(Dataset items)
════════════════════
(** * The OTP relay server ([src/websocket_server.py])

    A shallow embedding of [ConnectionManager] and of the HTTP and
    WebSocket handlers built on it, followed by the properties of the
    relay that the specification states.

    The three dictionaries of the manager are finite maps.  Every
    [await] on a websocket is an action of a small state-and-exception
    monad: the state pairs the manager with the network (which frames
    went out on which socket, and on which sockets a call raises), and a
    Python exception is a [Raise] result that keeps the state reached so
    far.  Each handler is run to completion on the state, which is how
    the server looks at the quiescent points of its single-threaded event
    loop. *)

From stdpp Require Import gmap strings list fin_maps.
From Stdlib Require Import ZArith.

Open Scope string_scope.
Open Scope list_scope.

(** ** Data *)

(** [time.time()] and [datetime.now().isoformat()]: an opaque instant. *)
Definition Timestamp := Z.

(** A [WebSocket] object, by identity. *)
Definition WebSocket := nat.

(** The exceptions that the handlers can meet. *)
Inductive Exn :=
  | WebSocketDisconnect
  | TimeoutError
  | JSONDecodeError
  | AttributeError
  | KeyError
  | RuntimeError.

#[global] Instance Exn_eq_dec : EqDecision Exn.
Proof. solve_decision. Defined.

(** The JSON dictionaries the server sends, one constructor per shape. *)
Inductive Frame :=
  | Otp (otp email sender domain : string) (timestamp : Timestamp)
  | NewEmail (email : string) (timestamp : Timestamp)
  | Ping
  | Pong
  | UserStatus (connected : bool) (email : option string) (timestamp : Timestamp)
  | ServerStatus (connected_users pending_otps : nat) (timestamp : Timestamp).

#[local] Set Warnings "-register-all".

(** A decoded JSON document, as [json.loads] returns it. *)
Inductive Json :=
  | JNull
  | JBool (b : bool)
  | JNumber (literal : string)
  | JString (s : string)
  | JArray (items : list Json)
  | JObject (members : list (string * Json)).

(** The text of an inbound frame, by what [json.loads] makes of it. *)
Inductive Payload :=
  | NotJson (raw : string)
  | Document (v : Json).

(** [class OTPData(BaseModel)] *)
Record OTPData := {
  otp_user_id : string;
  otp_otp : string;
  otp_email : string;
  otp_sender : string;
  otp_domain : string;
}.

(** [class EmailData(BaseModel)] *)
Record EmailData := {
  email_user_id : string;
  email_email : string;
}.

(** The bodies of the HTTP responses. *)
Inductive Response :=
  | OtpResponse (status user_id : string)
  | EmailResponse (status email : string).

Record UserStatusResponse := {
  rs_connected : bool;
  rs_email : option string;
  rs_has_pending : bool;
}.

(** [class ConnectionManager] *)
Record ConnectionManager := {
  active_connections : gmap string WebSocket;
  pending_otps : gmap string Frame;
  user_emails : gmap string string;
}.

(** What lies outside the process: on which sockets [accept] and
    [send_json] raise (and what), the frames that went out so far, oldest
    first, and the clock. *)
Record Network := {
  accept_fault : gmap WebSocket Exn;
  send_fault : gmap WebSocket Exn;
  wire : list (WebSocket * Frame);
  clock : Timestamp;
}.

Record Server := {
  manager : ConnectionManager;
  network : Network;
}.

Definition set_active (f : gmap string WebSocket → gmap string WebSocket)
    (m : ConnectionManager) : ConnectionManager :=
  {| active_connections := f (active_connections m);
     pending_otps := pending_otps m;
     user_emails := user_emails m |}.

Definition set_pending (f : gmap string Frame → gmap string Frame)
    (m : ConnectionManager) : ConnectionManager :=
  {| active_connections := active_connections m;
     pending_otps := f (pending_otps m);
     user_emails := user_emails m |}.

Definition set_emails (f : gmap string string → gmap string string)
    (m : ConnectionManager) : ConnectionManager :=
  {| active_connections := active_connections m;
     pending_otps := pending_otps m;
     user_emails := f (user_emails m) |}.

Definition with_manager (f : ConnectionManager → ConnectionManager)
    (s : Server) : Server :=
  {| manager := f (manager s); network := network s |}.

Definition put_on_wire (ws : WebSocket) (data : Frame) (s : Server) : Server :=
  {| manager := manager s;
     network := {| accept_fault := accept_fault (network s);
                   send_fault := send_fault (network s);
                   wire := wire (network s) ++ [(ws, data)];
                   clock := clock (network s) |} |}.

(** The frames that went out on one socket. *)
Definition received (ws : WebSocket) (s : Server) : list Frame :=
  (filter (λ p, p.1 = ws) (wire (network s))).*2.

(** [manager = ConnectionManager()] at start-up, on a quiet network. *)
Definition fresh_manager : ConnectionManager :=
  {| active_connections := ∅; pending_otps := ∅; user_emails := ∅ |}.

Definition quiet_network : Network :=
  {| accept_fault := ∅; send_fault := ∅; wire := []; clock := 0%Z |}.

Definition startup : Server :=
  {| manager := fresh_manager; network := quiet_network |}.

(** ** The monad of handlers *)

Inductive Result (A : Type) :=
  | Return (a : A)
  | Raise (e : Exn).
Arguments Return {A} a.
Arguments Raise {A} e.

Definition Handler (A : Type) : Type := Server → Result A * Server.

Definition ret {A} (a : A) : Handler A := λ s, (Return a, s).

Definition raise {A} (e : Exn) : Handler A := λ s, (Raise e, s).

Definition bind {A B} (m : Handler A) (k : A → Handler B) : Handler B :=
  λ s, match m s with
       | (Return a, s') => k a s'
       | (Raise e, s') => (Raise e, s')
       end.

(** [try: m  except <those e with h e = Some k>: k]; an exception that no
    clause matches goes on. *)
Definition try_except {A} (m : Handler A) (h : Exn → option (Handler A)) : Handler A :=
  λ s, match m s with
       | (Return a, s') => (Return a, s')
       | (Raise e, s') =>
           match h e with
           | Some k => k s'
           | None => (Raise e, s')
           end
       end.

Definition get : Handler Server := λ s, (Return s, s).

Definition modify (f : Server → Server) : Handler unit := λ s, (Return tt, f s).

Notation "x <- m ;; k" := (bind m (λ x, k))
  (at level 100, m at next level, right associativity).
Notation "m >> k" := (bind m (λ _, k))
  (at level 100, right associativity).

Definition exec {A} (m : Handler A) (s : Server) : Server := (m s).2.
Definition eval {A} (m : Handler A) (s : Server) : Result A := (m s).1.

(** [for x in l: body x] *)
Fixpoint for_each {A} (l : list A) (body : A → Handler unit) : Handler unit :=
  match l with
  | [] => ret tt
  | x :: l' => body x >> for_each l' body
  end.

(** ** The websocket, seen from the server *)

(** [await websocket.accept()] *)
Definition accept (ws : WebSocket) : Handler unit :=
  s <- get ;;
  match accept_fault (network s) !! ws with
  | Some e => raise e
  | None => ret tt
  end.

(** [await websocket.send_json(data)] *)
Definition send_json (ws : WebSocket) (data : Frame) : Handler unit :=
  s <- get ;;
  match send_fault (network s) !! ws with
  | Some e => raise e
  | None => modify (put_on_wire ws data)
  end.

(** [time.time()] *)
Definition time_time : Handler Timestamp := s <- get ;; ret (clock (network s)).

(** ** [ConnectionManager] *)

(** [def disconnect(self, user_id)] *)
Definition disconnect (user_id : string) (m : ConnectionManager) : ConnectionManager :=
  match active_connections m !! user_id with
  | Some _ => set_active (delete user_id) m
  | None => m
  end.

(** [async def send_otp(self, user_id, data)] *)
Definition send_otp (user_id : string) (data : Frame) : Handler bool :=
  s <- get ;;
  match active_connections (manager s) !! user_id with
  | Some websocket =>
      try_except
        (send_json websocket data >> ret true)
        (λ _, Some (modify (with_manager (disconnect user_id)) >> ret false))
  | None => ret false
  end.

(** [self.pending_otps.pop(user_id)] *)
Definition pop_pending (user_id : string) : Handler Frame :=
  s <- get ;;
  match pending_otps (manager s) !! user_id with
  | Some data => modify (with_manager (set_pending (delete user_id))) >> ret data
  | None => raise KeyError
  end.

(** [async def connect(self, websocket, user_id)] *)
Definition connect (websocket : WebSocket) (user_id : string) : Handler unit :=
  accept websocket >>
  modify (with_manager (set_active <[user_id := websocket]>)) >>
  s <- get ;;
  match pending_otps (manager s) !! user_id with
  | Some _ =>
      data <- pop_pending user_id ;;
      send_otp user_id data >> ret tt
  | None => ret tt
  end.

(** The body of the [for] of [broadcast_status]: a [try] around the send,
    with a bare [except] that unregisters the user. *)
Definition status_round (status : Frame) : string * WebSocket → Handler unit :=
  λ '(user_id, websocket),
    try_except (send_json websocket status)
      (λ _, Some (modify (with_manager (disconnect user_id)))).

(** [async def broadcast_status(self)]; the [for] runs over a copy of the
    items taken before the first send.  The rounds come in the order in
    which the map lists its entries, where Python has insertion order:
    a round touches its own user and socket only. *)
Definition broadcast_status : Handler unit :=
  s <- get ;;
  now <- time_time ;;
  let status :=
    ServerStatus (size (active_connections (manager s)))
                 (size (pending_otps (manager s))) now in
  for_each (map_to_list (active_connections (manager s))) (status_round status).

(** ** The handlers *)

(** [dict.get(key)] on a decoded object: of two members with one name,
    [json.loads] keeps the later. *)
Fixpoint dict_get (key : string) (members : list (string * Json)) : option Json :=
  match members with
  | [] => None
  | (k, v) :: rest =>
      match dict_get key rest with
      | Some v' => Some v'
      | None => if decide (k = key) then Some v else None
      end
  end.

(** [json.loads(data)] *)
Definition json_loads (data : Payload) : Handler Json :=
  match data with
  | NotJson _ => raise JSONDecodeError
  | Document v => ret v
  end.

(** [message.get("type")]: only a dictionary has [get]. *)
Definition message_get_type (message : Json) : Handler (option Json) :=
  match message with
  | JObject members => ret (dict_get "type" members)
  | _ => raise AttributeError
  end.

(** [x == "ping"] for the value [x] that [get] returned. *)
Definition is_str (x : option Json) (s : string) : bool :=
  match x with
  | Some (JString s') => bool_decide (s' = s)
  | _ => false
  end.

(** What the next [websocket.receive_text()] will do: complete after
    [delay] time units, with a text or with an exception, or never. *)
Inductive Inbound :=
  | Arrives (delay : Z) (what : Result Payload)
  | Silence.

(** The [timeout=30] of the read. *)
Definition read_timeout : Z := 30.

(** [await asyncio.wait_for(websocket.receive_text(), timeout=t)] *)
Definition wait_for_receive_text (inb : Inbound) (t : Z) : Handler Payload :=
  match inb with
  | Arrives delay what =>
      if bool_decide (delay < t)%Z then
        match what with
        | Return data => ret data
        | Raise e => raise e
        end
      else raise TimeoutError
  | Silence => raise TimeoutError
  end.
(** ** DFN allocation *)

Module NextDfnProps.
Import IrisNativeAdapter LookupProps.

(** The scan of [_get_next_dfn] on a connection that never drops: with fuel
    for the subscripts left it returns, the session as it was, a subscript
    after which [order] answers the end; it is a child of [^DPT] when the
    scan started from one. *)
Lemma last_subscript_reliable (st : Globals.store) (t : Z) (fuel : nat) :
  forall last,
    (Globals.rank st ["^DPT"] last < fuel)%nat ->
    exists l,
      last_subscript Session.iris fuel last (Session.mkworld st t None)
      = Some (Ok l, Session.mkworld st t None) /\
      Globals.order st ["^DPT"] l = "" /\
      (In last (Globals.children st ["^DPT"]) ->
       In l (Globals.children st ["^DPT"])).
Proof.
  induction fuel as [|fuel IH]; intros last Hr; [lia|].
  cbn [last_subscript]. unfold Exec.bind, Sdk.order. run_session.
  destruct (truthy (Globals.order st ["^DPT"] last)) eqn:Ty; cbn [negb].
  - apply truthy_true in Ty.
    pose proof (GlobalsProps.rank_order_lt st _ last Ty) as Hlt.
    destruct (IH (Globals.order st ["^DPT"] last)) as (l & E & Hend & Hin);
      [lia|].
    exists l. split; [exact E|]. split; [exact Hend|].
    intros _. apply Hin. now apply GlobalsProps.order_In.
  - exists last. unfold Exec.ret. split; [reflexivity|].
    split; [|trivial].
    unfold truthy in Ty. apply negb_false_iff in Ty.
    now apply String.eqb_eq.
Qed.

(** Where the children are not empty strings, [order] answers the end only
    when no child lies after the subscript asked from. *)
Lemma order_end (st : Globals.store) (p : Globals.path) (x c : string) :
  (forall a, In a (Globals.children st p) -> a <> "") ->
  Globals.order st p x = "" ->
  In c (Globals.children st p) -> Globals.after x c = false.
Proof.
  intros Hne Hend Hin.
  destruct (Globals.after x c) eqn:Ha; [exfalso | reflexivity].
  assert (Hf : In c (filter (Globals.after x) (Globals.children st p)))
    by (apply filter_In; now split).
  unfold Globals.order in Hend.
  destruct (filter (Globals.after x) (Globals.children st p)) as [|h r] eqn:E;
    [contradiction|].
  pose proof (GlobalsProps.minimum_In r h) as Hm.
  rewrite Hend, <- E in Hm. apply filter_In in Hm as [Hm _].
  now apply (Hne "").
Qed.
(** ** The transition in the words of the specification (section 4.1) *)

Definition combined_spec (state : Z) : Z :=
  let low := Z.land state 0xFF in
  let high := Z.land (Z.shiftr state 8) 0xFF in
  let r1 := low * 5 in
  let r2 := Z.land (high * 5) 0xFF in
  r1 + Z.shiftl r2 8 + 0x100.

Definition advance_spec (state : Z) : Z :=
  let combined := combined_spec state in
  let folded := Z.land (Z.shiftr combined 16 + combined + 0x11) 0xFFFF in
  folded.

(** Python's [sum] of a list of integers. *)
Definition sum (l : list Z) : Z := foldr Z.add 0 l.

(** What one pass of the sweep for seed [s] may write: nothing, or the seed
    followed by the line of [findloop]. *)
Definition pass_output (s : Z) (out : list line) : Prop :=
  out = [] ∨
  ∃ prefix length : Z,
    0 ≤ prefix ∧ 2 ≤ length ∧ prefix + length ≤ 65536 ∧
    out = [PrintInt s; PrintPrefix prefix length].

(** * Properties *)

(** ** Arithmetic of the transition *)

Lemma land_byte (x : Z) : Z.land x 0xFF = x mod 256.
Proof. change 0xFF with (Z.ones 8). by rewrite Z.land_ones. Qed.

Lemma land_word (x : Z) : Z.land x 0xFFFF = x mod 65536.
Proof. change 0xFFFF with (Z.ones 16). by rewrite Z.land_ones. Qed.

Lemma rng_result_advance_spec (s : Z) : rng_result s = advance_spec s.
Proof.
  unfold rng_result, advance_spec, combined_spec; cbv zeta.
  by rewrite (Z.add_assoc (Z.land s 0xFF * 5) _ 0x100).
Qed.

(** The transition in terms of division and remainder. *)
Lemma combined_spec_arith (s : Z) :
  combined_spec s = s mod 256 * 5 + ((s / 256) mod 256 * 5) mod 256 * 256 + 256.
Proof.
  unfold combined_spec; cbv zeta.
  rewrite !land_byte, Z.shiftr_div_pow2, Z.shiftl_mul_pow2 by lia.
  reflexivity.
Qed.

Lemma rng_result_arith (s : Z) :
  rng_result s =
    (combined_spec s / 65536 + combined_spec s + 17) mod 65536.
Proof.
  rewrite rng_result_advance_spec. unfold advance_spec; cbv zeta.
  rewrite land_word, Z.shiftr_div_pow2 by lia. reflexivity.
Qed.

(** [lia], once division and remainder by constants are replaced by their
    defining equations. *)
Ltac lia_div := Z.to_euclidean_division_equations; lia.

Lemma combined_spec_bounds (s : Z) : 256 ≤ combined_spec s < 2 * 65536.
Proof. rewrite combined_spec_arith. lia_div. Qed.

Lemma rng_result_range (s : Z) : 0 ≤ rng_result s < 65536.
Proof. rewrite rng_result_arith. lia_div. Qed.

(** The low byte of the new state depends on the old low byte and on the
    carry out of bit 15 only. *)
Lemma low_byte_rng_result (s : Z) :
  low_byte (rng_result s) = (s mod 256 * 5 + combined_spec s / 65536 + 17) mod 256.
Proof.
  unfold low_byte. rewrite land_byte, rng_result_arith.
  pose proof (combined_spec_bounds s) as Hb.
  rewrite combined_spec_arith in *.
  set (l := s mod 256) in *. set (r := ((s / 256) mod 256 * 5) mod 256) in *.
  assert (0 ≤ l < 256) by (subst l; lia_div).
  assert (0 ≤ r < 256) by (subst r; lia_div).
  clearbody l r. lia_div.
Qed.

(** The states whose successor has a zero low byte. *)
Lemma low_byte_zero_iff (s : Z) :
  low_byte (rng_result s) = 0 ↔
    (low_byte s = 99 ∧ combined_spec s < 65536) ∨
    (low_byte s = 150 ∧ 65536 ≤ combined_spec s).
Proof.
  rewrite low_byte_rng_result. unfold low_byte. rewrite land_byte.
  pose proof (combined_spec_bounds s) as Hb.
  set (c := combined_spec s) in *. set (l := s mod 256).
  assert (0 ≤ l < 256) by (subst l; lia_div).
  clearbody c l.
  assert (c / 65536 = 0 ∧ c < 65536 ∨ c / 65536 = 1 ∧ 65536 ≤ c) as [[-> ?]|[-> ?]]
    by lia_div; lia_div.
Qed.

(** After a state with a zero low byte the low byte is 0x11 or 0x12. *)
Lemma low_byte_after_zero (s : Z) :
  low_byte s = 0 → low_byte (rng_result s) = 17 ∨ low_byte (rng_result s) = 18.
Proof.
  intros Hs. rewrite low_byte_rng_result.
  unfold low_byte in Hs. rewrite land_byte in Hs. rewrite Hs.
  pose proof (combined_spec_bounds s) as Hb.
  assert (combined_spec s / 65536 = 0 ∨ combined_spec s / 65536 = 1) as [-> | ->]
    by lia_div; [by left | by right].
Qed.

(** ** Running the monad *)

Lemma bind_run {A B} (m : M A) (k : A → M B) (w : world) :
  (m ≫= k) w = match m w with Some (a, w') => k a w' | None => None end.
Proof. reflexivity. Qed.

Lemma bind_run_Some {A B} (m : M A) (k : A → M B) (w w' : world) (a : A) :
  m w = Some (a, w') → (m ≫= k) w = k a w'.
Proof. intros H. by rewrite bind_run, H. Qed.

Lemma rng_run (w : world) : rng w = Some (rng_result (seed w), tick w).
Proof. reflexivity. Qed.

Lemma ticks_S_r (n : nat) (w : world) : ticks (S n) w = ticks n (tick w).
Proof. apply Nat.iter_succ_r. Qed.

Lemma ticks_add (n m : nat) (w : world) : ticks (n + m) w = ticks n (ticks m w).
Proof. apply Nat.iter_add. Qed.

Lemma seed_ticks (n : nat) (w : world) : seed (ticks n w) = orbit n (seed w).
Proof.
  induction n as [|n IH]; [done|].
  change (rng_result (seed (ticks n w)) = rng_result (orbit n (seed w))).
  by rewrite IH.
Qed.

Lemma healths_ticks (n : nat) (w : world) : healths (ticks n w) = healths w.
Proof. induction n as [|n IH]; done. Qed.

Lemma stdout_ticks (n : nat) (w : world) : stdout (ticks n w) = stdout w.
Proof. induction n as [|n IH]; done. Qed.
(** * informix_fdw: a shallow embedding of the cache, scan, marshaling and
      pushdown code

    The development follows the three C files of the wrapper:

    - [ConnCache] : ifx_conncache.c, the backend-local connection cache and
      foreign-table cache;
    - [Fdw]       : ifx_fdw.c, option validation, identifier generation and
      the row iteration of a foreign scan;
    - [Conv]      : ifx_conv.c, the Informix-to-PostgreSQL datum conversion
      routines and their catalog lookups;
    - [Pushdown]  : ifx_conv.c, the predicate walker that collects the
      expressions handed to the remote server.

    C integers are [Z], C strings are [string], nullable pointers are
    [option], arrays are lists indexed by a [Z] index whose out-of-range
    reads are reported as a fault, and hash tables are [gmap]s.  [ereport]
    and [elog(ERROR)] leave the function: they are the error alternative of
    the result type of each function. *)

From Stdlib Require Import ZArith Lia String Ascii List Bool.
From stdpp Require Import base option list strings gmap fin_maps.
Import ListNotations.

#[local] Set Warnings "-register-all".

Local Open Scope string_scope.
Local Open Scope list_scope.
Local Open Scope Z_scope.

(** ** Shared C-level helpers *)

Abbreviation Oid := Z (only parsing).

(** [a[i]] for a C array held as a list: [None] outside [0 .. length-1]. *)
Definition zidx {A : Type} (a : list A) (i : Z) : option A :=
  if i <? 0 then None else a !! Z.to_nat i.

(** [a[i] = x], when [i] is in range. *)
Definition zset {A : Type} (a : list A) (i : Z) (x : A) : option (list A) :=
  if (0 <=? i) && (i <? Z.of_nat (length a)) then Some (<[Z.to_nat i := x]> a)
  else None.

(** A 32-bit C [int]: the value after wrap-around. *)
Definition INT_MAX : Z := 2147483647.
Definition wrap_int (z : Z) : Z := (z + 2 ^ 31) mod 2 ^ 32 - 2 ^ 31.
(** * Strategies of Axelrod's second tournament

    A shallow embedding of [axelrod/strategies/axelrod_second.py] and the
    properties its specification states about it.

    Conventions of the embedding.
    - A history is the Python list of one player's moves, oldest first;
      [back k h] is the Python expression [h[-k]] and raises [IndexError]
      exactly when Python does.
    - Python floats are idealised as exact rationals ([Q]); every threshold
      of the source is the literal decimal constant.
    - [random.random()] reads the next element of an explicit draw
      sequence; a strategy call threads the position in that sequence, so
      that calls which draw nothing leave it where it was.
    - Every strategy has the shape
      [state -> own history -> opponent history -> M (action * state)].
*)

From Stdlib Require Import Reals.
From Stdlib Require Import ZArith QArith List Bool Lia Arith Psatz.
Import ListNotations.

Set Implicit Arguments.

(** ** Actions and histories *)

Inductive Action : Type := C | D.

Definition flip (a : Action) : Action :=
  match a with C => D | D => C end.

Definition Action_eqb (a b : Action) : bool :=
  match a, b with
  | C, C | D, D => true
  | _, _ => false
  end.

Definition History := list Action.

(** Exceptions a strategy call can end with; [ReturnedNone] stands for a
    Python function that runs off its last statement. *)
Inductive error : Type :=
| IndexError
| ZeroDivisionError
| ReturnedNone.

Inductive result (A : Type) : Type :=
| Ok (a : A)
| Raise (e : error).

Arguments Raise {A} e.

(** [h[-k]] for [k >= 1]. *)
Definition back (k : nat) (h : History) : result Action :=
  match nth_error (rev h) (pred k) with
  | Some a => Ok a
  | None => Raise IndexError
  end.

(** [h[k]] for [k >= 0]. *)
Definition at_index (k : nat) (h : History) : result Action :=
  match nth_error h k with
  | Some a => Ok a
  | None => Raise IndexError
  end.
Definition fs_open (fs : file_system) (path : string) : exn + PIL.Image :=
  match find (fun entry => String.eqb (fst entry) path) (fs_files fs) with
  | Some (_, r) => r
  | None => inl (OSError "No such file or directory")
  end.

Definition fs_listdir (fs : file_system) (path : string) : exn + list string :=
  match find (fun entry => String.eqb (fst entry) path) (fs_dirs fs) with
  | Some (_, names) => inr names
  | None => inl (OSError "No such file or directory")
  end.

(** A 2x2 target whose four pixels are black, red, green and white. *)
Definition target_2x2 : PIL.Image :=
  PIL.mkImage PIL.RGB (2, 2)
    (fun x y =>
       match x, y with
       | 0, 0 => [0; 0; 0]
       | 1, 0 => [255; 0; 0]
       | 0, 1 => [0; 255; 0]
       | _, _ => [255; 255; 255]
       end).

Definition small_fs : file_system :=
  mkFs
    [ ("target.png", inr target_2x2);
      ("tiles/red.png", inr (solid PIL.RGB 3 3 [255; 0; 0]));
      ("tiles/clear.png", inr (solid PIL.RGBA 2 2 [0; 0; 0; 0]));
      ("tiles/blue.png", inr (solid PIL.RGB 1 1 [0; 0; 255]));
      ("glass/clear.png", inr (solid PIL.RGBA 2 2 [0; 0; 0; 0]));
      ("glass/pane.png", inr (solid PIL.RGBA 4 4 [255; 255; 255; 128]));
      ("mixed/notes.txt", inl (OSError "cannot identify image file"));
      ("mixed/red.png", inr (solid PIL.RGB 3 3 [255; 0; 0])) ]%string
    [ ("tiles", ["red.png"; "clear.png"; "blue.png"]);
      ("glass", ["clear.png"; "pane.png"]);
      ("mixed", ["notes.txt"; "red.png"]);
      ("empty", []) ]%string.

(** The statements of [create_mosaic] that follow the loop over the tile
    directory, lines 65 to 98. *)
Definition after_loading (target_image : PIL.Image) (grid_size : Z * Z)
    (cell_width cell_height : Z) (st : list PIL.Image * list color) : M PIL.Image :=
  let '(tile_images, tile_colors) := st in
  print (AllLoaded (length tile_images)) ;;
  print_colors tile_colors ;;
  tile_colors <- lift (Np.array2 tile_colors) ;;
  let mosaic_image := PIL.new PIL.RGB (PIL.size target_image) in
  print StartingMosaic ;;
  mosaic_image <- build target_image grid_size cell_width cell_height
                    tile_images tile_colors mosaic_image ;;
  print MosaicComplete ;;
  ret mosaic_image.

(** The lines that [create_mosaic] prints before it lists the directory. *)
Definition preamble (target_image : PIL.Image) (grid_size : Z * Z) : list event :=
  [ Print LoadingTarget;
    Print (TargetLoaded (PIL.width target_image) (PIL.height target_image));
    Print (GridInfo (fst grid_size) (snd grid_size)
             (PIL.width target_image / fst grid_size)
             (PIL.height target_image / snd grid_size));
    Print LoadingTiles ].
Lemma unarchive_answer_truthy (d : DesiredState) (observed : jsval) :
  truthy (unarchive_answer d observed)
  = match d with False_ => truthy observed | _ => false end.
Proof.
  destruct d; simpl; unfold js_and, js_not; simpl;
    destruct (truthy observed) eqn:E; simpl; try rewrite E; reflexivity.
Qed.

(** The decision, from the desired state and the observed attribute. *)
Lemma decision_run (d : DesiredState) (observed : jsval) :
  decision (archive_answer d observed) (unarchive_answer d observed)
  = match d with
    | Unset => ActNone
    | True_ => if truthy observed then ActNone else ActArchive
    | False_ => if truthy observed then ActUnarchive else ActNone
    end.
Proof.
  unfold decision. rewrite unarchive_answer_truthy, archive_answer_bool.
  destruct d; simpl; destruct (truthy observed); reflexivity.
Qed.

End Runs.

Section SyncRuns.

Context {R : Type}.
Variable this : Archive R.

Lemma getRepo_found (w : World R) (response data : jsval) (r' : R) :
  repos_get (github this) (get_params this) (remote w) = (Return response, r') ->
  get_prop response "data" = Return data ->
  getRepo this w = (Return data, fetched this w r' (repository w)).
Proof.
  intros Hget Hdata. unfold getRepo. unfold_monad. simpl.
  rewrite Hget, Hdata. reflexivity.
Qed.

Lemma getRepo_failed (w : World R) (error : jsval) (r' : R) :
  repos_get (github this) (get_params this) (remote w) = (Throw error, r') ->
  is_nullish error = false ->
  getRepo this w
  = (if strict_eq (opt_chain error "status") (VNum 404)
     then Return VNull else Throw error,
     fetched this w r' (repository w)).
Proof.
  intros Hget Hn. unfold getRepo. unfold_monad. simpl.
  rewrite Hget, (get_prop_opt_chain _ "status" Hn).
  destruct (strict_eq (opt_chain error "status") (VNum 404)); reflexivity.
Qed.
════════════════════
> _Exercise directions_
Search the entries for the string "which" and return each line where it turns up.

> _Answer area_
    monad: the state pairs the manager with the network (which frames
    went out on which socket, and on which sockets a call raises), and a
    far.  Each handler is run to completion on the state, which is how
(** What lies outside the process: on which sockets [accept] and
    which the map lists its entries, where Python has insertion order:
    after which [order] answers the end; it is a child of [^DPT] when the
      that calls which draw nothing leave it where it was.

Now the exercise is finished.